Aston was in Delta on Wednesday morning to introduce himself to county economic development board members and outline his vision for solving what is plaguing the state’s housing market and a construction industry mired in labor issues. skilled labor and material costs that are out of control.

Aston said his group bought the 150-acre site — it sits along W 200 S or W. Canyon Road, just across the roadway from Fillmore Municipal Airport — and hired Big D Construction, a Salt Lake City company that does about $2 billion in business. one year, to begin the preliminary planning of the project.

Aston said it plans to employ around 250 full-time workers – it wants to staff the facility with an all-military workforce – and somewhere between 150 and 180 truck drivers, hired to operate the 150 semi-trailers from the factory, delivering finished modules to construction sites near and far.

He added that he is also partnering with a company that will operate a second factory on site, this one producing composite building materials from waste plastics and wood. Known as Everwood, composite materials are made using an extrusion process to create durable building materials.

“Everwood is an alternative wood created from landfill waste,” Aston said. “So we can take a garbage truck, push it into our machine, and pull out a railroad tie, or a piece of two-by-four or four-by-eight siding. We can make trusses, floor joists with it.

Aston said the material had already been tested in Utah in a stretch of railroad ties.

“It’s not a brand new technology. He is 10 years old. It evolved,” he said.

Aston said the ambitious project requires around $100 million in infrastructure investment, including the extension of a rail line to its installation.

He said studying this is ongoing, but one idea is to revitalize the old 32-mile branch of the Union Pacific line that ran from Delta to Fillmore from 1923. The line was officially abandoned in 1984 , although an earlier effort to abandon it as early as 1942 was scrapped.

Aston said it will also need to upgrade and widen the overpass at 200 South and the freeway and secure new freeway exits for that area so trucks can easily enter and exit the plant. He estimated the price of this work alone at around $80 million.

A financial consultant at Aston said infrastructure improvements would likely be funded through some sort of public-private construction or some combination of these – tax increment financing (TIF), redevelopment agency (RDA) or of a Public Infrastructure District (PID).
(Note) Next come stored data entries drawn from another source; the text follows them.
Lemma run_erase_closure F s nd D nm :
  fs_inv (Some 0) [] fs T F s → F !! 0 = Some nd → type_ (n_inode nd) = Directory →
  n_bytes nd = dir_bytes D → Forall (λ e, name_ok e.1 ∧ is_u32 e.2) D →
  ∃ d' nd', run (erase_closure nm (n_inode nd)) s = Ok (set_disk d' s, (n_inode nd', tt)) ∧
    n_inode nd' = n_inode nd ∧ n_bytes nd' = dir_bytes (dir_erase D nm) ∧
    fs_inv (Some 0) [] fs T (<[0 := nd']> F) (set_disk d' s) ∧
    free_list fs T d' = free_list fs T (Disk.disk s).
Proof.
  intros Hinv Hi Hty Hb HDok. pose proof (proj1 Hinv) as Hc. pose proof (names_ok D HDok) as HDn.
  unfold erase_closure.
  erewrite run_bind_ok by (apply run_assert; unfold is_dir; by apply bool_decide_eq_true).
  erewrite (dir_file_count _ _ _ _ _ _ Hc Hi Hb HDok).
  erewrite run_bind_ok by (apply (run_find_dirent _ _ _ _ _ _ Hc Hi Hb HDok nm 0); [lia|done]).
  rewrite drop_0. unfold dir_erase. destruct (dir_find D nm) as [[j e]|] eqn:Hf; simpl option_map; cbn iota.
  - apply find_idx_Some in Hf as (Hj & _). apply lookup_lt_Some in Hj.
    destruct (dir_size _ _ _ _ _ _ Hc Hi Hb HDok) as [Hsz Hm].
    pose proof (length_as_bytes empty eq_refl) as Hle.
    destruct (run_node_write fl fs T F s 0 nd (Z.of_nat j * DIRENT_SZ) (as_bytes empty))
      as (d3 & Hr3 & Hinv3 & Hk3); [done|done|unfold DIRENT_SZ; lia|lia| |].
    { rewrite Hsz, Hle. unfold DIRENT_SZ. lia. }
    exists d3, (mkNode (n_inode nd) (n_blocks nd)
      (splice (n_bytes nd) (Z.to_nat (Z.of_nat j * DIRENT_SZ)) (as_bytes empty))).
    split; [by erewrite run_bind_ok by exact Hr3|]. split; [done|]. split; [|done]. cbn [n_bytes].
    rewrite Hb. replace (Z.to_nat (Z.of_nat j * DIRENT_SZ)) with (32 * j)%nat by (unfold DIRENT_SZ; lia).
    change (as_bytes empty) with (dirent_bytes ([], 0)).
    apply dir_bytes_insert; [done..|]. apply empty_name_ok.
  - exists (Disk.disk s), nd. rewrite set_disk_id, insert_id by done. by split_and!.
Qed.

Lemma root_dir_erase A D nm :
  root_dir A D → root_dir (<[0 := (Directory, dir_bytes (dir_erase D nm))]> A) (dir_erase D nm).
Proof.
  intros HD. apply (root_dir_set A D); [done|]. destruct HD as [HD0 HD]. unfold dir_erase.
  destruct (dir_find D nm) as [[j e]|]; [|done]. apply Forall_insert; [done|].
  split; [apply empty_name_ok|]. simpl. rewrite HD0. eauto.
Qed.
Utah’s Inland Port Authority has been repeatedly cited as an example of successful PID infrastructure financing – it raised $150 million by selling tax differential bonds last year.

A combination of equity and debt would likely finance the project itself.

Aston said it would like to keep the Everwood factory and facility on about half the area and leave the other half open to other innovative ventures that could serve as props.

Aston spent some time explaining the “why” behind its vision, a virtual tour of the state of housing and construction in the state and across the country.

He said his experience building Sage Creek in Moab led him to the plan for a modular housing factory. He said he’s witnessed first-hand the impact of importing skilled labor to Moab, which he says has added at least an additional 20% to his development costs compared to himself. he had built the station along the Wasatch front. He also said he witnessed the struggle his employees had to find affordable housing – he described how some of his lowest-paid people sometimes spent $2,800 a month renting double-wide trailers, often living two families in a house to make it affordable.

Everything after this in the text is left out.